▶ Work instruction: Copy nothing but the lines below running from the line containing "Lemma rest_call_given host" through the line containing "unfold rest_attempt, ask_token.", both end lines included.

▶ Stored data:
────
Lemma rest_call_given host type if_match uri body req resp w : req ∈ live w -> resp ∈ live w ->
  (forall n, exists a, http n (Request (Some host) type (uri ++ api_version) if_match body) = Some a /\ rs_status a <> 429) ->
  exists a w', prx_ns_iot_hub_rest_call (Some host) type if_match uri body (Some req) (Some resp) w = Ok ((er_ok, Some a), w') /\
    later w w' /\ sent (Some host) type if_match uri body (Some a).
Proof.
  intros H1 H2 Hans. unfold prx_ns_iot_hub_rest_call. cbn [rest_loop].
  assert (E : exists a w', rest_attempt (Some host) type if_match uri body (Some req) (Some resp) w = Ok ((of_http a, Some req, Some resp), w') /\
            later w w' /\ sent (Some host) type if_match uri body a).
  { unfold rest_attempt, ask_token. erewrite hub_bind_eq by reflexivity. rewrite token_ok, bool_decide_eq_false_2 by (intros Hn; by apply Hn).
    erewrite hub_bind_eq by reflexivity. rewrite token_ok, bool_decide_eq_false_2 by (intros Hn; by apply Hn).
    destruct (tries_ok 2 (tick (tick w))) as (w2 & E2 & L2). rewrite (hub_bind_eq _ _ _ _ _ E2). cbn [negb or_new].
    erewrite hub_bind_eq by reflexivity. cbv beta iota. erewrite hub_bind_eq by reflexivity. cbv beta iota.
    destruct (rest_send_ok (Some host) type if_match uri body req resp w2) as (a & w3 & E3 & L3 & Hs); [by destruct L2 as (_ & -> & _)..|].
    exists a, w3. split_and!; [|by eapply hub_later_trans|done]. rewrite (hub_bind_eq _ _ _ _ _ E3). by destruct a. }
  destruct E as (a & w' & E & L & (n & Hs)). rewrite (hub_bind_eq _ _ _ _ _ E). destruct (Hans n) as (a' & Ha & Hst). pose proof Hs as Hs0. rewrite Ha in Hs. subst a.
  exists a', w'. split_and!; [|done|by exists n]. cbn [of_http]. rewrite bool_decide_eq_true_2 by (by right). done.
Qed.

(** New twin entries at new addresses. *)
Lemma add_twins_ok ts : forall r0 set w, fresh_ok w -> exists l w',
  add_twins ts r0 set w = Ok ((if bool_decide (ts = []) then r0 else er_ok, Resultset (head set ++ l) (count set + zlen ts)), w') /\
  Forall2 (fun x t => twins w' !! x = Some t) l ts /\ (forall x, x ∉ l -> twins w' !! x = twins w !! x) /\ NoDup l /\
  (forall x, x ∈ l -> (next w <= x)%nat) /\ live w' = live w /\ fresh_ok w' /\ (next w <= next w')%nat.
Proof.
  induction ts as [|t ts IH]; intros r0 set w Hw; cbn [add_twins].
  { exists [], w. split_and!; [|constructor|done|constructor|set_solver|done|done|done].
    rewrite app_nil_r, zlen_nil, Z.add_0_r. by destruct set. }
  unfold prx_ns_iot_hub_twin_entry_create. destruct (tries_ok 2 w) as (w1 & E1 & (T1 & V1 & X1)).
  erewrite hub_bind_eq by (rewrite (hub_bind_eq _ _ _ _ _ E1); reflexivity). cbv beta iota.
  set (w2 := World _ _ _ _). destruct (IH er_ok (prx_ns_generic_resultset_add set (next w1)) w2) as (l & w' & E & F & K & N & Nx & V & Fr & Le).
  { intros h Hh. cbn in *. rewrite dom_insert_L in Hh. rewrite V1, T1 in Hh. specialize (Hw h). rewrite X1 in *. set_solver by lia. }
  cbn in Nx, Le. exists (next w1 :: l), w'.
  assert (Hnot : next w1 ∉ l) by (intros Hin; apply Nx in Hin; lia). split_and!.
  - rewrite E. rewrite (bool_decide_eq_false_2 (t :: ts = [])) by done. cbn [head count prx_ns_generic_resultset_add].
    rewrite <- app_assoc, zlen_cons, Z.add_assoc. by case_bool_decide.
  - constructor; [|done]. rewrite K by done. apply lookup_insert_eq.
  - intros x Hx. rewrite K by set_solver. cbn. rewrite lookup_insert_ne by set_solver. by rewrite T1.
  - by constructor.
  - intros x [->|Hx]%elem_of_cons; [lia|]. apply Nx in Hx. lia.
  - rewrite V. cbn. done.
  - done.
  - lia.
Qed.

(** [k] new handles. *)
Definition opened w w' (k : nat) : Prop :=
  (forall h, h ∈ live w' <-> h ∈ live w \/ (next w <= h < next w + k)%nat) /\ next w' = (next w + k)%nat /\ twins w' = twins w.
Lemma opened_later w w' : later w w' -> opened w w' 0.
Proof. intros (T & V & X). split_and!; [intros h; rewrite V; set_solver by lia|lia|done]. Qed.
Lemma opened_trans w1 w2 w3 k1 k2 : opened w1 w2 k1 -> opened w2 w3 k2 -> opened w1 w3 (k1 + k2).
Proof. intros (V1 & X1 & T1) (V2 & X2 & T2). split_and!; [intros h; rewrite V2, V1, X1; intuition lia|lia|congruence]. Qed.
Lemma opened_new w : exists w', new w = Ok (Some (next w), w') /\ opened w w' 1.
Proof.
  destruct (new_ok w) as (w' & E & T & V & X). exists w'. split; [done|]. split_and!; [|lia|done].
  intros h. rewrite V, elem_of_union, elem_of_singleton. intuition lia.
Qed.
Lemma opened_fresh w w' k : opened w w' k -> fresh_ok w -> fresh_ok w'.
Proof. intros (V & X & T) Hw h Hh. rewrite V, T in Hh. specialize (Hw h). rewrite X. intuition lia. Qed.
────
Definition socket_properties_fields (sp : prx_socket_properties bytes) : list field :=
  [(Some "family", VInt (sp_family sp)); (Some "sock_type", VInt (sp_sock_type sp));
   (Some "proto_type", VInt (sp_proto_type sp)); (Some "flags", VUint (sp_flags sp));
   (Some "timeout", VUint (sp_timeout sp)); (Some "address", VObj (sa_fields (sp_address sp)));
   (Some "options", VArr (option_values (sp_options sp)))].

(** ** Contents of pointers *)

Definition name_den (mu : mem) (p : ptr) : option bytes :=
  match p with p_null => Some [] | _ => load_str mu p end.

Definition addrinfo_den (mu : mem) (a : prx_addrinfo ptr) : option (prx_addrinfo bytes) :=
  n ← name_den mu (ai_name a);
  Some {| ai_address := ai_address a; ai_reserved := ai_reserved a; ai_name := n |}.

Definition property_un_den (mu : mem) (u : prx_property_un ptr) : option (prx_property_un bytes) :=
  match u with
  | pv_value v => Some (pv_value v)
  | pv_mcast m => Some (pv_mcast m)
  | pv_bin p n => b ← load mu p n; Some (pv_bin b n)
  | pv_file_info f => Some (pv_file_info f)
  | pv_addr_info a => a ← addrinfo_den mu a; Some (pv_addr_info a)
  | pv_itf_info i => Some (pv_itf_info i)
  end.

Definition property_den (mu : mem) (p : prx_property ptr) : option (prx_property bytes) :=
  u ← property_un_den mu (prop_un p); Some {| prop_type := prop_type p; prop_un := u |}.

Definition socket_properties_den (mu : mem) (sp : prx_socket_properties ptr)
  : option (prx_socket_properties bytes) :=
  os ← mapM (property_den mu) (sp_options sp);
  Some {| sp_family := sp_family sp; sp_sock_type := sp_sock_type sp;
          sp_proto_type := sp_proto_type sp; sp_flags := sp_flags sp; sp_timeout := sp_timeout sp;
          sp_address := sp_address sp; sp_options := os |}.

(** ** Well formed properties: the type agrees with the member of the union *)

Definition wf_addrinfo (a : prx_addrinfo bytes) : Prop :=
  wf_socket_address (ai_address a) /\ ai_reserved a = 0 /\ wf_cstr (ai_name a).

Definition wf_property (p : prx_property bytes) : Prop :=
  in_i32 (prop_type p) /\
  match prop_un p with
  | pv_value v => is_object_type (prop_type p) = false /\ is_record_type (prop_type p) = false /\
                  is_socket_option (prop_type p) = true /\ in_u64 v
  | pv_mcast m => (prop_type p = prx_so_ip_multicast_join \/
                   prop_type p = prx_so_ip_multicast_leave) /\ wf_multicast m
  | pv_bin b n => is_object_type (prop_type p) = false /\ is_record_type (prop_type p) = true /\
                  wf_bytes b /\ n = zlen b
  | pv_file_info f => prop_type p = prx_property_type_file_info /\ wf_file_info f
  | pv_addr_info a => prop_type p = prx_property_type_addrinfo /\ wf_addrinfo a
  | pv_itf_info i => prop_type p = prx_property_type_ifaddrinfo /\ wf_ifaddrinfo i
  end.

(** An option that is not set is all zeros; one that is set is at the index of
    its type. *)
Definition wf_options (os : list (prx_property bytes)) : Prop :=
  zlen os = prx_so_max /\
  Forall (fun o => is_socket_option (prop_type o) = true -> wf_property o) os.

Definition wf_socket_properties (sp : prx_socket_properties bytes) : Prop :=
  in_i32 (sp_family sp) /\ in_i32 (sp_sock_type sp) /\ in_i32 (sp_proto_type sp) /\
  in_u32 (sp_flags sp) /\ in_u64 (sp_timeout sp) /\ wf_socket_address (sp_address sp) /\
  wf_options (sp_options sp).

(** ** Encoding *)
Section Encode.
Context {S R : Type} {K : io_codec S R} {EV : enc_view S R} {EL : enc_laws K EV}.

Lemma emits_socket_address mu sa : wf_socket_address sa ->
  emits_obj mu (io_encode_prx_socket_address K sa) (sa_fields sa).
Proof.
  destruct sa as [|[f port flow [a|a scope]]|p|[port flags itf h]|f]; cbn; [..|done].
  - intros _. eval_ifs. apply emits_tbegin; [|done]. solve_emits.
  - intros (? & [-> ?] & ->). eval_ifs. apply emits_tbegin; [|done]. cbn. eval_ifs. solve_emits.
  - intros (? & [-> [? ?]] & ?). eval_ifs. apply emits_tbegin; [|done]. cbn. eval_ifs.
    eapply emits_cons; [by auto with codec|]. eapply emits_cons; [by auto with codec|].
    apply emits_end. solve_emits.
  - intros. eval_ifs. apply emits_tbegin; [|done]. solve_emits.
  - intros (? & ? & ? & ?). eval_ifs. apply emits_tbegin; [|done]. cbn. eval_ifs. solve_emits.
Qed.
────
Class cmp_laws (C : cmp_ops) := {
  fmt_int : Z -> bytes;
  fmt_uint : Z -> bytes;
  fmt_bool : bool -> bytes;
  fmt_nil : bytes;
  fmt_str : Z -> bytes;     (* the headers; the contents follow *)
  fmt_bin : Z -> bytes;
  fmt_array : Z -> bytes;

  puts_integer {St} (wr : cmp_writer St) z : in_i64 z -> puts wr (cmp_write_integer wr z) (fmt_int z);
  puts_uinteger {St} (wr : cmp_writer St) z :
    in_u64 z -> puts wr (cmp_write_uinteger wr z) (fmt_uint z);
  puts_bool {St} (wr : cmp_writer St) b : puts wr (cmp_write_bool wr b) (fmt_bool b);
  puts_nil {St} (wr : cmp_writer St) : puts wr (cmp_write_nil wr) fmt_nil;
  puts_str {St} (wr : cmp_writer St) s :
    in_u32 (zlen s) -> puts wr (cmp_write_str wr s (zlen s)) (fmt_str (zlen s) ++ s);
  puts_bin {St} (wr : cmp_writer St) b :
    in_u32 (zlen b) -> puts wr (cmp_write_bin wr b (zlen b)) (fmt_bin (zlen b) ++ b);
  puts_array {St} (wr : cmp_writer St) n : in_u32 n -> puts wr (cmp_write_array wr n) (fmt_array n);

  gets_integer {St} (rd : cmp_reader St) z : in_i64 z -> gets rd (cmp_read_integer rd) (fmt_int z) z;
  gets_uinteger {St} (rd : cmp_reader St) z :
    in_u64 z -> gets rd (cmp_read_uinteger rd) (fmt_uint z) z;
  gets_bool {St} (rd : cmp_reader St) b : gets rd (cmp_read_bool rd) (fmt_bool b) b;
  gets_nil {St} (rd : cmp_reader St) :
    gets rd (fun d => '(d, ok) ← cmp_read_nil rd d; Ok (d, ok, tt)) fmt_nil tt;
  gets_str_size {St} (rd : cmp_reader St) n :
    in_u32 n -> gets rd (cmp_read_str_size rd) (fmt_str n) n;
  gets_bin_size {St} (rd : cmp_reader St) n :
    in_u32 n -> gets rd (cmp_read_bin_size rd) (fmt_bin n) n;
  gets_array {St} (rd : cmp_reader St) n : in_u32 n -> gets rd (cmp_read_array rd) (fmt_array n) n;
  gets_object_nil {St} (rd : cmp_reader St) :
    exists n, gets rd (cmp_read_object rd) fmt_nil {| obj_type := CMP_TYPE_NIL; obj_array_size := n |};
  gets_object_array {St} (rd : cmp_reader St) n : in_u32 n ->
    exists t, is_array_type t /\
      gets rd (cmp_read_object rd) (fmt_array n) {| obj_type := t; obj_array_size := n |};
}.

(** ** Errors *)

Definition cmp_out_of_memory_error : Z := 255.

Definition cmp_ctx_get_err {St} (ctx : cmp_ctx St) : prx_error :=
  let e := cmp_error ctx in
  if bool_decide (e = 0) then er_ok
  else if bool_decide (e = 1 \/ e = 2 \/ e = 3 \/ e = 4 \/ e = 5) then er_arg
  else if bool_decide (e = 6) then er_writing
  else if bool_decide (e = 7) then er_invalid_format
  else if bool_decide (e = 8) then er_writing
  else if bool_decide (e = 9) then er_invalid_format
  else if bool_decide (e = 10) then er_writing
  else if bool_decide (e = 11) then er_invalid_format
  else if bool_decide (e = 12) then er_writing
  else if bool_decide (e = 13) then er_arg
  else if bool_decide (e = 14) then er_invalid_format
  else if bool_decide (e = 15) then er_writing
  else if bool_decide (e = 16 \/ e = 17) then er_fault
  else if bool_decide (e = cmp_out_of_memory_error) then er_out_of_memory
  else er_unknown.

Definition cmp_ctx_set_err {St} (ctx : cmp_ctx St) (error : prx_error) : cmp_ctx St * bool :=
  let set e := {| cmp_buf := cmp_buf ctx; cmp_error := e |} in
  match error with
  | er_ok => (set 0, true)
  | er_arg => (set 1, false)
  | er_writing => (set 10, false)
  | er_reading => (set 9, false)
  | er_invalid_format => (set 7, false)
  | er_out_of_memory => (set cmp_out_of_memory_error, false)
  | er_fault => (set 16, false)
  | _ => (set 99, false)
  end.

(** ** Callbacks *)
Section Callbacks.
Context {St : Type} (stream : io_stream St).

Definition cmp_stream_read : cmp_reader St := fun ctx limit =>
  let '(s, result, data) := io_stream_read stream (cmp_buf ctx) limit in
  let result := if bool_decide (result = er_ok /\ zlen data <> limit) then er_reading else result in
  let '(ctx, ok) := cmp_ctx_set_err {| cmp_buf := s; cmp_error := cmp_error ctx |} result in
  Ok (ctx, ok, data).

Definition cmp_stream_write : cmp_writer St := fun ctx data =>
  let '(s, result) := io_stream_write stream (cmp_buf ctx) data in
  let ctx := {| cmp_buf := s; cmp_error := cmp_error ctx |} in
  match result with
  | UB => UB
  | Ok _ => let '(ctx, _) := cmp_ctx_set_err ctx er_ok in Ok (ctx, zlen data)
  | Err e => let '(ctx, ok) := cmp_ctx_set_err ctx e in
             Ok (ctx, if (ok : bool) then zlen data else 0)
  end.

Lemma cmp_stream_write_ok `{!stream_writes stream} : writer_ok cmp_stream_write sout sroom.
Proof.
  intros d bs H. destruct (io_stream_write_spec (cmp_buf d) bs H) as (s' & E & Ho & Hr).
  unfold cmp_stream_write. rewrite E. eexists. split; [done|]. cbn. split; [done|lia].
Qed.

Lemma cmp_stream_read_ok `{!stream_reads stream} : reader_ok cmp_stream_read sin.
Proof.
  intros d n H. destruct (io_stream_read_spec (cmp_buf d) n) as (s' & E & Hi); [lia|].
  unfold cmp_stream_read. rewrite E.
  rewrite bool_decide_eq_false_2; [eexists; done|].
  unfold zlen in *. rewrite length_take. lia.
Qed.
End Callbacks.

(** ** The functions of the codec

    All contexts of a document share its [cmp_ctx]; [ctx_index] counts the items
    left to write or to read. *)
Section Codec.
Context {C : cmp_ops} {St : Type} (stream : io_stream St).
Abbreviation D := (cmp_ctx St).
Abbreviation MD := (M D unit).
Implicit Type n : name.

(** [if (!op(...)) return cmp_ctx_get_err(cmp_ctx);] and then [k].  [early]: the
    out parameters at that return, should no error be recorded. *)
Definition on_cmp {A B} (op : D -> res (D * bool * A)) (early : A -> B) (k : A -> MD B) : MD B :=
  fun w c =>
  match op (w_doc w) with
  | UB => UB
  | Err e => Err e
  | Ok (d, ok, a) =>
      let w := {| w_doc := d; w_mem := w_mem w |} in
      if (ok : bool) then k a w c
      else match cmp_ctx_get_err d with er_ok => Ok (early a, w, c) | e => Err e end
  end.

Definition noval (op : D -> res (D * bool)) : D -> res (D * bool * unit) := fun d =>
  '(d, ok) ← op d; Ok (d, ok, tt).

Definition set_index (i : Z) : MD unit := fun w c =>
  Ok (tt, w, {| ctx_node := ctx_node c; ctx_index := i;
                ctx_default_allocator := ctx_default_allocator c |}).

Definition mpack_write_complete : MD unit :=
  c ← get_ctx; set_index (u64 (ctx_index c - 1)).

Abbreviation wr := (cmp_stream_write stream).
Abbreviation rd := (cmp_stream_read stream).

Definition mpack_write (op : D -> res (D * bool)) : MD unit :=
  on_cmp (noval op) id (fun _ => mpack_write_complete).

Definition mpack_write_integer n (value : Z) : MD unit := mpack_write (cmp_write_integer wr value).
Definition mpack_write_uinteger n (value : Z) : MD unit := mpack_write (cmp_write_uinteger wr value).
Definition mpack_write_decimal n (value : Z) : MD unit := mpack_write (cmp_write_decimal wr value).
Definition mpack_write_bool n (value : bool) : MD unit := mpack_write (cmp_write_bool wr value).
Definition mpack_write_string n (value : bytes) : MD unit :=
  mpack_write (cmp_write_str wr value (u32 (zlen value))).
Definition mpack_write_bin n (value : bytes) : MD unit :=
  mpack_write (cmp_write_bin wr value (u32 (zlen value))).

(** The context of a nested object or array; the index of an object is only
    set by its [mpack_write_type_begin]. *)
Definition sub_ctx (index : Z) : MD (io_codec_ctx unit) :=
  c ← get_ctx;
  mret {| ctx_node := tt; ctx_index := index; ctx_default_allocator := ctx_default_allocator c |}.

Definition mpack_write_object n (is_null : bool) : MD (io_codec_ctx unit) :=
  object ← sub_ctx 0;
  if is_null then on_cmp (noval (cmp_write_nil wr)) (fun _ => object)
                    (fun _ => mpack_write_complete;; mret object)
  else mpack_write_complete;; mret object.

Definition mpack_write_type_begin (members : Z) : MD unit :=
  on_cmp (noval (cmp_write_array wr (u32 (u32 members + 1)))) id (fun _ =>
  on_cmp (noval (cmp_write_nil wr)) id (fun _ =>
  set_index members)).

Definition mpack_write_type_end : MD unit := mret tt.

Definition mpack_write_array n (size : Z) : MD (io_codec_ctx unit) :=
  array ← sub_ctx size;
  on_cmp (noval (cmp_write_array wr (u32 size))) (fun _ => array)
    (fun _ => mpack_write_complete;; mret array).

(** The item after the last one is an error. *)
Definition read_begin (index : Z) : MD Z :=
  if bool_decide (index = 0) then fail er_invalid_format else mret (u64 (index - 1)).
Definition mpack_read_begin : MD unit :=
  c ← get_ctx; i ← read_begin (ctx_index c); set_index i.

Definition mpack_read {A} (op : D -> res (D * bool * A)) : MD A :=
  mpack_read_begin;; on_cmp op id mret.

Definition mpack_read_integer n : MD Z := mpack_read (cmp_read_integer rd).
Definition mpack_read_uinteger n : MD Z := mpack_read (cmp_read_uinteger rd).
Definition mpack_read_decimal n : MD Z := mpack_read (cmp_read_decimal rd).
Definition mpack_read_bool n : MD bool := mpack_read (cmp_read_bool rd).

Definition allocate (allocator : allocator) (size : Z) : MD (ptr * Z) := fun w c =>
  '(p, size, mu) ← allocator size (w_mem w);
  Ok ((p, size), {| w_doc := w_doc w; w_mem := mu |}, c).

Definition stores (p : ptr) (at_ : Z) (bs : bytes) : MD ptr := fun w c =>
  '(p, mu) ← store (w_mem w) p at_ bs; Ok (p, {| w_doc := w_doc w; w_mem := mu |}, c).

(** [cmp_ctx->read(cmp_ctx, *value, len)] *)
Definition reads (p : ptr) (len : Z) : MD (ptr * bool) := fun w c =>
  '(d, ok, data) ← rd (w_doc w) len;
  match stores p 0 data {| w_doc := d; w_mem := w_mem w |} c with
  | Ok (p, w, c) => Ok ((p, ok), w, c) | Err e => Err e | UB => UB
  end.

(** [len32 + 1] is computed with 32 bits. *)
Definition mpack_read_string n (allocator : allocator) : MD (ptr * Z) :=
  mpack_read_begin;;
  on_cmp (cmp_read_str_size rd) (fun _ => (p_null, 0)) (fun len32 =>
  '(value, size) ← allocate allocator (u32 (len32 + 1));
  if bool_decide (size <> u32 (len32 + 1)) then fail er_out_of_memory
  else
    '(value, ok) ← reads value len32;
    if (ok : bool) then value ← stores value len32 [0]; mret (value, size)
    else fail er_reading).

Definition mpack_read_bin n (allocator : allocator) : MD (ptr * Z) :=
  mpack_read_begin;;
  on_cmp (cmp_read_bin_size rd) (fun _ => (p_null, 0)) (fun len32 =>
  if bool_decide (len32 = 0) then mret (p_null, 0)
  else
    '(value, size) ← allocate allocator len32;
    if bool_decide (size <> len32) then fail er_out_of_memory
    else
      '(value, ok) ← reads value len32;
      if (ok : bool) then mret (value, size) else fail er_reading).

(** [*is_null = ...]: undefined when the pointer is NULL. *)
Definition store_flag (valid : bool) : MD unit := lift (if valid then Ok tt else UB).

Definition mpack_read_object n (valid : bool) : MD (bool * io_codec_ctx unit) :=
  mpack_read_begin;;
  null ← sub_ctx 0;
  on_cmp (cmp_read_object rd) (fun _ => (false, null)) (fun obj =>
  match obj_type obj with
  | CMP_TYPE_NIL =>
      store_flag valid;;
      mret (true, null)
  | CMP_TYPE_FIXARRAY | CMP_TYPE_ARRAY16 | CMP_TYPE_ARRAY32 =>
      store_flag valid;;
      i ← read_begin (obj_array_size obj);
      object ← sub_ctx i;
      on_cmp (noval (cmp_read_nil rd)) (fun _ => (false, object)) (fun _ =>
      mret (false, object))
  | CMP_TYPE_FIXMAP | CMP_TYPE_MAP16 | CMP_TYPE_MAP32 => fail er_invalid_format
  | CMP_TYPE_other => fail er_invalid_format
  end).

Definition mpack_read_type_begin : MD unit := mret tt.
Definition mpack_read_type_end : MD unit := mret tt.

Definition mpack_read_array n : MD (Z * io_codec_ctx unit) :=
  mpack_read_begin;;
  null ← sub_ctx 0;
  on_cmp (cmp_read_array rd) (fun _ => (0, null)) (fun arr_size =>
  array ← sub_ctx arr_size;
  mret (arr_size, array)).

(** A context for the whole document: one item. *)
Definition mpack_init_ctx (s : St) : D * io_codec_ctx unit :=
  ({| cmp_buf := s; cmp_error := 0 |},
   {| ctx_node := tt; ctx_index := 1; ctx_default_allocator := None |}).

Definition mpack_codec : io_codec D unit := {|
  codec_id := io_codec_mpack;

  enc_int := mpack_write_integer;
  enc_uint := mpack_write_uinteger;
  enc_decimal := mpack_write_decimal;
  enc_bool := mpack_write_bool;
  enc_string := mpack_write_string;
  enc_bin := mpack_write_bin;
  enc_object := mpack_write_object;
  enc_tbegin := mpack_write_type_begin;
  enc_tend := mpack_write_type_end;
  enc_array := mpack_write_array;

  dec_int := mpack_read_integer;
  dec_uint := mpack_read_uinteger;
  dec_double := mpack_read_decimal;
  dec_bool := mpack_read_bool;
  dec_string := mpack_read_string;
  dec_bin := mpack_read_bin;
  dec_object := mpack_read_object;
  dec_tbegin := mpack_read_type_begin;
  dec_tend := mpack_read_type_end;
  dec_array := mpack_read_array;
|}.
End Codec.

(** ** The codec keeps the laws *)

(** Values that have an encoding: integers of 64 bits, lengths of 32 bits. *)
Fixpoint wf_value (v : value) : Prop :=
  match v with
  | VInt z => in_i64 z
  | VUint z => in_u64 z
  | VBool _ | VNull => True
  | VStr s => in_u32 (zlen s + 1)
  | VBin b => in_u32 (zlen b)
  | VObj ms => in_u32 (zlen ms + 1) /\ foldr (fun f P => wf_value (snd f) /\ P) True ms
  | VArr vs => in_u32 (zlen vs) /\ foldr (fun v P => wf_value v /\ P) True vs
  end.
────
▶ Answer to this task:
Lemma rest_call_given host type if_match uri body req resp w : req ∈ live w -> resp ∈ live w ->
  (forall n, exists a, http n (Request (Some host) type (uri ++ api_version) if_match body) = Some a /\ rs_status a <> 429) ->
  exists a w', prx_ns_iot_hub_rest_call (Some host) type if_match uri body (Some req) (Some resp) w = Ok ((er_ok, Some a), w') /\
    later w w' /\ sent (Some host) type if_match uri body (Some a).
Proof.
  intros H1 H2 Hans. unfold prx_ns_iot_hub_rest_call. cbn [rest_loop].
  assert (E : exists a w', rest_attempt (Some host) type if_match uri body (Some req) (Some resp) w = Ok ((of_http a, Some req, Some resp), w') /\
            later w w' /\ sent (Some host) type if_match uri body a).
  { unfold rest_attempt, ask_token. erewrite hub_bind_eq by reflexivity. rewrite token_ok, bool_decide_eq_false_2 by (intros Hn; by apply Hn).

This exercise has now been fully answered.